Nachdem ich die Option zur Arbeitsstätte liefern lassen gewählt hatte, musste ich meinen Vor- und Zunamen durchgeben, Land, Straße und Hausnummer, Wohnort, Provinz5 und Postleitzahl, sowie eMail-Adresse und Telefonnummer. Ein großes Glück, dass die Rufnummer eine kostenlose 0800er-Nummer war.
Nach einer Viertelstunde konnte ich nun davon ausgehen, dass die Daten mehr oder weniger korrekt im System eingepflegt sein müssten, und die CallCenter-Mitarbeiterin teilte mir mit, dass mein Austausch-Akku in drei bis sechs Wochen geliefert werden müsste.
An dieser Stelle versuchte ich mehrmals nachzufragen, ob sie denn nicht auch den Namen der Empfänger-Firma benötigen würde, da mein Name ja nicht am Firmenschild stünde. Sie meinte (vermutlich), dass sie ja meine Adresse hätte und damit alles geklärt sei. Wenn sie denn meint …
Zum Schluss nannte sie mir noch eine vierstellige Kontrollnummer, mit der ich in sechs Wochen nochmal nachfragen könne, sollte das Austausch-Pack bis dahin nicht geliefert worden sein.
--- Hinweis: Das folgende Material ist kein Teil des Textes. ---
(** [storage.removeItem(k)] *)
Definition removeItem (st : storage) (k : string) : storage :=
  filter (fun e => negb (String.eqb (fst e) k)) st.

(** [s.slice(0, n)] and [s.slice(n)], on strings of one-byte characters. *)
Definition slice_to (s : string) (n : nat) : string := String.substring 0 n s.

Definition slice_from (s : string) (n : nat) : string :=
  String.substring n (String.length s - n) s.

(** [/^[0-9a-z\-_]+$/i.test(key)] *)
Definition key_char (c : Ascii.ascii) : bool :=
  let n := Ascii.nat_of_ascii c in
  (((48 <=? n) && (n <=? 57)) || ((97 <=? n) && (n <=? 122)) || ((65 <=? n) && (n <=? 90))
   || (n =? 45) || (n =? 95))%nat.

Definition key_test (k : string) : bool :=
  (forallb key_char (list_ascii_of_string k) && (1 <=? String.length k))%nat.

(** [JSON.stringify] and [JSON.parse], which the platform provides. *)
Record Lib : Type := {
  stringify : jsval -> string;
  parse : string -> result jsval
}.

(** What a method of the wrapper returns: a value read, or the wrapper
    itself. *)
Inductive answer : Type :=
| Value (v : jsval)
| Self.

(** [function listAll(prefix)]: the keys that start with [prefix], without
    it, in the order of the storage.  [i] stays below [storage.length], so
    [key(i)] is a string. *)
Definition listAll (prefix : string) (st : storage) : list string :=
  fold_left
    (fun ret i =>
       match key st i with
       | Some k =>
           if String.eqb prefix (slice_to k (String.length prefix))
           then ret ++ [slice_from k (String.length prefix)]
           else ret
       | None => ret
       end)
    (seq 0 (length st)) [].

(** [for(var i=0; i<l.length; i++) body(l[i])] *)
Fixpoint for_each {A : Type} (l : list A) (body : A -> M storage unit) : M storage unit :=
  match l with
  | [] => ret tt
  | x :: r => body x ;;; for_each r body
  end.

Section WithLib.
Variable L : Lib.

(** [this.all] *)
Definition all : M storage (list string) :=
  st <~ get ;; ret (listAll "value." st).

(** [function operator(mappedKey, data)]: read when [data] is [undefined],
    remove when it is [null], store otherwise.  (The [console.log] of
    what is stored is left out.)  [getItem] gives [null] when there is no
    entry, which [JSON.parse] reads as the text [null]. *)
Definition operator (mappedKey : string) (data : jsval) : M storage answer :=
  match data with
  | JUndefined =>
      st <~ get ;;
      lift (try_catch
              (v <- parse L (match getItem st mappedKey with
                             | Some text => text
                             | None => "null"
                             end) ;;
               Return (Value v))
              (fun _ => Return (Value JNull)))
  | JNull =>
      modify (fun st => removeItem st mappedKey) ;;;
      ret Self
  | _ =>
      modify (fun st => setItem st mappedKey (stringify L data)) ;;;
      ret Self
  end.

(** [this.value] *)
Definition value (k : string) (data : jsval) : M storage answer :=
  if negb (key_test k) then throw (Error "Invalid key")
  else
    let mappedKey := ("value." ++ k)%string in
    operator mappedKey data.

(** [this.note] *)
Definition note (k noteKey : string) (data : jsval) : M storage answer :=
  if negb (key_test k) then throw (Error "Invalid key")
  else if negb (key_test noteKey) then throw (Error "Invalid note key")
  else
    let mappedKey := ("note." ++ k ++ "." ++ noteKey)%string in
    operator mappedKey data.

(** [this.remove] *)
Definition remove (k : string) : M storage unit :=
  if negb (key_test k) then throw (Error "Invalid key")
  else
    value k JNull ;;;
    let prefix := ("note." ++ k ++ ".")%string in
    st <~ get ;;
    let notes := listAll prefix st in
    for_each notes (fun n => operator (prefix ++ n)%string JNull ;;; ret tt).

(** The calls a user of the wrapper can make. *)
Inductive op : Type :=
| OpAll
| OpValue (k : string) (data : jsval)
| OpNote (k noteKey : string) (data : jsval)
| OpRemove (k : string).

Definition exec (o : op) : M storage unit :=
  match o with
  | OpAll => all ;;; ret tt
  | OpValue k d => value k d ;;; ret tt
  | OpNote k n d => note k n d ;;; ret tt
  | OpRemove k => remove k
  end.

End WithLib.

(** A key the wrapper keeps for itself. *)
Definition owned (x : string) : bool :=
  String.eqb "value." (slice_to x 6) || String.eqb "note." (slice_to x 5).

End Storage.

(** A toy [JSON] for examples: [null], the booleans, and strings, which
    are written behind a quote. *)
Module ToyJSON.

Definition quote : Ascii.ascii := Ascii.ascii_of_nat 34.

Definition lib : Storage.Lib := {|
  Storage.stringify := fun v =>
    match v with
    | JBool true => "true"
    | JBool false => "false"
    | JStr s => String quote s
    | _ => "null"
    end;
  Storage.parse := fun t =>
    if String.eqb t "null" then Return JNull
    else if String.eqb t "true" then Return (JBool true)
    else if String.eqb t "false" then Return (JBool false)
    else match t with
         | String c s => if Ascii.eqb c quote then Return (JStr s)
                         else Throw (Error "SyntaxError")
         | EmptyString => Throw (Error "SyntaxError")
         end
|}.

(** A storage with two values and three notes, and an entry of someone
    else. *)
Definition shelf : Storage.storage :=
  [("value.alice", String quote "first");
   ("note.alice.seen", "true");
   ("theme", "dark");
   ("value.al", "false");
   ("note.al.seen", "false");
   ("note.alice.mail", String quote "a@example.org")].

End ToyJSON.

(** * The EC primitive *)

Section ECFacts.
Variable L : EC.Lib.

Lemma new_EC_methods name e0 :
  EC.new_EC L name = Return e0 ->
  EC.has_setPrivateKey L e0 = true /\ EC.has_setPublicKey L e0 = true.
Proof.
  unfold EC.new_EC. destruct (EC.ecparams L name); simpl; [|discriminate].
  intros H. injection H as <-. split; reflexivity.
Qed.

(** Setting a key puts [verify] and [getEncryptCredentials] on the object. *)
Lemma holds_key_verify self :
  EC.holds_key L self -> EC.has_verify self = true.
Proof.
  intros [name e0 k e Hn Hs | name e0 k e Hn Hs];
    destruct (new_EC_methods _ _ Hn) as [Hp Hq].
  - unfold EC.setPublicKey in Hs. rewrite Hq in Hs. simpl in Hs.
    destruct (Array_isArray k); simpl in Hs; [|discriminate].
    injection Hs as <-. reflexivity.
  - unfold EC.setPrivateKey in Hs. rewrite Hp in Hs. simpl in Hs.
    destruct k; try discriminate. injection Hs as <-. reflexivity.
Qed.

Lemma holds_private_key_decrypt self :
  EC.holds_private_key L self -> EC.has_getDecryptCredential self = true.
Proof.
  intros [name e0 k e Hn Hs]. destruct (new_EC_methods _ _ Hn) as [Hp _].
  unfold EC.setPrivateKey in Hs. rewrite Hp in Hs. simpl in Hs.
  destruct k; try discriminate. injection Hs as <-. reflexivity.
Qed.

(** [_computeSecret] accepts arrays only. *)
Lemma _computeSecret_ArrayBuffer self b :
  EC._computeSecret L self (JArrayBuffer b) = Throw (Error "invalid-parameter").
Proof. reflexivity. Qed.

(** Whatever it is given, [getDecryptCredential] ends in
    [invalid-parameter]: either at its own guard, or, for an [ArrayBuffer]
    of more than two bytes, when it hands a slice of that buffer, which is
    an [ArrayBuffer] again, to [_computeSecret].  The length test in
    between reads [length] of an [ArrayBuffer], which is [undefined], and
    so never fires. *)
Lemma getDecryptCredential_invalid_parameter self dataBuf :
  EC.getDecryptCredential L self dataBuf = Throw (Error "invalid-parameter").
Proof.
  unfold EC.getDecryptCredential.
  destruct dataBuf; try reflexivity.
  cbn [isArrayBuffer andb js_byteLength].
  destruct (js_gt _ _); [|reflexivity].
  cbn [negb js_slice bind js_length js_le to_number].
  reflexivity.
Qed.

End ECFacts.

(** C5. The test of the declared key length never fires.  On every
    ciphertext whose two-byte prefix declares an ephemeral key longer than
    what follows the prefix, [getDecryptCredential] raises
    [invalid-parameter], not [invalid-ciphertext]. *)
Theorem getDecryptCredential_declared_length_exceeds
    (L : EC.Lib) (self : EC.instance L) (lo hi : byte) (rest : list byte) :
  Z.of_nat (List.length rest) < byte_val lo + 256 * byte_val hi ->
  EC.getDecryptCredential L self (JArrayBuffer (lo :: hi :: rest))
  = Throw (Error "invalid-parameter")
  /\ EC.getDecryptCredential L self (JArrayBuffer (lo :: hi :: rest))
     <> Throw (Error "invalid-ciphertext").
Proof.
  intros _. rewrite getDecryptCredential_invalid_parameter.
  split; [reflexivity | discriminate].
Qed.

Lemma getDecryptCredential_declared_length_exceeds_witness :
  Z.of_nat (List.length [x01]) < byte_val x05 + 256 * byte_val x00
  /\ (EC.getDecryptCredential ToyEC.lib ToyEC.private_instance (JArrayBuffer [x05; x00; x01])
      = Throw (Error "invalid-parameter")
      /\ EC.getDecryptCredential ToyEC.lib ToyEC.private_instance
           (JArrayBuffer [x05; x00; x01])
         <> Throw (Error "invalid-ciphertext")).
Proof.
  split.
  - vm_compute. reflexivity.
  - apply (getDecryptCredential_declared_length_exceeds ToyEC.lib ToyEC.private_instance
             x05 x00 [x01]).
    vm_compute. reflexivity.
Defined.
Davon gehe ich jetzt einfach mal aus.
Fazit
Ich finde es gut, dass Acer die möglicherweise defekten Teile (angeblich auch ohne bekannte Ausfälle) für den Kunden kostenlos austauscht und dafür auch eine kostenlose Hotline ermöglicht. Dennoch würde ich mir wünschen, dass die Mitarbeiter sich wenigstens grundlegend mit mir unterhalten können und man am Ende nicht mit dem Gefühl dasteht, dass das Ganze irgendwie so nicht funktionieren kann.
Noch praktischer hätte ich es gefunden, wenn man die geforderten Daten einfach in ein Webformular hätte eingeben können. Die Daten musste man sowieso selbst rausfinden, man hätte viel Zeit gespart (auf beiden Seiten!) und auch die Qualität (lies: Korrektheit) der erhobenen Daten wäre besser. Die Überprüfung, ob der eigene Akku betroffen ist, wäre algorithmisch ja auch keine Herausforderung.
Wenn der Telefonzwang dieser Aktion den Sinn hatte, den Kunde besser zu betreuen und ein Gefühl der Sicherheit zu bekommen, dann ist das meines Erachtens vollkommen misslungen. Es ist schon ewig her, dass ich mich beim Bringdienst unverstandener gefühlt hatte.
- 1 neudeutsch: CallCenter
- 2 Für die langsameren Anrufer wurden die Kerninformationen auch mehrmals (mit anderem Satzbau und variierendem Wort-Beiwerk) wiederholt.
- 3 Freundlicherweise wird man darauf hingewiesen, dass man den Rechner ausschalten soll, bevor man den Akku aus dem Notebook entfernt um die Seriennummer abzulesen. Welch großes Unheil wäre sonst all jenen widerfahren, die den Akku als einzige Energiequelle ohne nachzudenken aus dem noch laufenden Notebook entfernt hätten, ohne auf eine Ersatzquelle wie dem externen Netzteil umzustellen.
- 4 Diese überschwängliche Begeisterung rührt weniger daher, dass mein Akku in irgendeiner Form gefährlich sein könnte (habe ihn eh nur sehr selten im Gerät stecken), sondern vielmehr aus der Aussicht, das weitere Prozedere nun auch noch mit der Dame durchgehen zu müssen.
- 5 Die Angabe des Bundeslandes ist meines Wissens in Deutschland weder notwending noch sinnvoll.